From the records, pick out and copy each line containing "LCons".

═════ DATASET ═════

(** * Viral or Fail: score extraction, round loop, trend fallback, rubrics

    A shallow embedding of the Python sources

    - [viral_or_fail.py]: [extract_scores], [build_scoring_rubric] and the
      round loop of [run_game];
    - [tools/trends_tool.py]: [fetch_gaming_trends], [_load_sample_trends];
    - [config/platform_rules.py]: [PLATFORMS], [PLATFORM_RULES];

    together with the small part of the Python runtime they rest on:
    [str] methods, [float], [round], the [re] module restricted to the
    operators that occur in the patterns, and dictionaries living in a store.

    Text is a sequence of code points below U+0100 (type [ascii], read as
    Latin-1).  On that range the Unicode-aware classes of [re] are exactly
    the ones defined below. *)

From Stdlib Require Import Strings.String Strings.Ascii Strings.Byte.
From Stdlib Require Import ZArith List QArith Qabs Lia DecimalString DecimalZ.
From stdpp Require Import gmap strings list.

(** ** Strings *)

Definition str := list ascii.

Inductive lit := LNil | LCons (a : ascii) (s : lit).

Fixpoint lit_of_bytes (b : list Byte.byte) : lit :=
  match b with
  | [] => LNil
  | x :: r => LCons (ascii_of_byte x) (lit_of_bytes r)
  end.

Fixpoint bytes_of_lit (l : lit) : list Byte.byte :=
  match l with
  | LNil => []
  | LCons a r => byte_of_ascii a :: bytes_of_lit r
  end.

Declare Scope str_scope.
Delimit Scope str_scope with str.
Bind Scope str_scope with str.
#[warning="-via-type-remapping,-via-type-mismatch"]
String Notation str lit_of_bytes bytes_of_lit
  (via lit mapping [[nil] => LNil, [cons] => LCons]) : str_scope.

Local Open Scope Z_scope.
Local Open Scope str_scope.

(** The line feed, written ["\n"] in the sources. *)
Definition LF : ascii := ascii_of_nat 10.
Definition nl : str := [LF].

(** ** Exceptions and results *)

Inductive exn :=
| OverflowError
| ValueError
| KeyError (key : str)
| Exception (msg : str).

Inductive Result (A : Type) :=
| Ok (a : A)
| Raise (e : exn).
Arguments Ok {A} a.
Arguments Raise {A} e.

(** ** Characters: [ord], the classes [\d] and [\s], [str.lower] *)

Definition ord (c : ascii) : Z := Z.of_N (N_of_ascii c).
Definition chr (n : Z) : ascii := ascii_of_N (Z.to_N n).

(** [\d]: the decimal digits (category Nd); below U+0100 only 0-9. *)
Definition is_digit (c : ascii) : bool :=
  (48 <=? ord c) && (ord c <=? 57).

(** [\s]: Unicode white space; below U+0100 these are TAB..CR, FS..US,
    SPACE, NEL and NBSP. *)
Definition is_space (c : ascii) : bool :=
  let n := ord c in
  ((9 <=? n) && (n <=? 13)) || ((28 <=? n) && (n <=? 32))
  || (n =? 133) || (n =? 160).

(** One-character lower-casing; below U+0100 the cased capitals are A-Z
    and U+00C0..U+00DE without the multiplication sign U+00D7. *)
Definition lower_char (c : ascii) : ascii :=
  let n := ord c in
  if ((65 <=? n) && (n <=? 90))
     || ((192 <=? n) && (n <=? 222) && negb (n =? 215))
  then chr (n + 32) else c.

Definition lower (s : str) : str := map lower_char s.

Definition ascii_eqb (a b : ascii) : bool := ord a =? ord b.

Fixpoint str_eqb (a b : str) : bool :=
  match a, b with
  | [], [] => true
  | x :: a', y :: b' => ascii_eqb x y && str_eqb a' b'
  | _, _ => false
  end.

(** [s.startswith(p)] *)
Fixpoint startswith (p s : str) : bool :=
  match p, s with
  | [], _ => true
  | x :: p', y :: s' => ascii_eqb x y && startswith p' s'
  | _ :: _, [] => false
  end.

(** [sub in s] *)
Fixpoint contains (sub s : str) : bool :=
  startswith sub s ||
  match s with
  | [] => false
  | _ :: s' => contains sub s'
  end.

(** [x in l] for a list of strings *)
Definition str_in (x : str) (l : list str) : bool := existsb (str_eqb x) l.

(** [s.replace(old, new)]: the occurrences of [old] are replaced from left
    to right without overlap.  [skip] counts the characters of an
    occurrence that are still to be dropped. *)
Fixpoint replace_from (old new : str) (skip : nat) (s : str) : str :=
  match s with
  | [] => match old, skip with [], O => new | _, _ => [] end
  | c :: s' =>
      match skip with
      | S k => replace_from old new k s'
      | O =>
          if startswith old s
          then match old with
               | [] => new ++ c :: replace_from old new 0 s'
               | _ :: o => new ++ replace_from old new (length o) s'
               end
          else c :: replace_from old new 0 s'
      end
  end.

Definition replace (old new s : str) : str := replace_from old new 0 s.

(** [s.rfind(sub)]: the highest index at which [sub] starts, or -1.
    [i] is the index of the head of [s]. *)
Fixpoint rfind_from (sub : str) (i : Z) (s : str) : Z :=
  match s with
  | [] => if startswith sub [] then i else -1
  | _ :: s' =>
      let r := rfind_from sub (i + 1) s' in
      if r =? -1 then (if startswith sub s then i else -1) else r
  end.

═════

### RESPONSE AREA:
Inductive lit := LNil | LCons (a : ascii) (s : lit).
  | x :: r => LCons (ascii_of_byte x) (lit_of_bytes r)
  | LCons a r => byte_of_ascii a :: bytes_of_lit r
  (via lit mapping [[nil] => LNil, [cons] => LCons]) : str_scope.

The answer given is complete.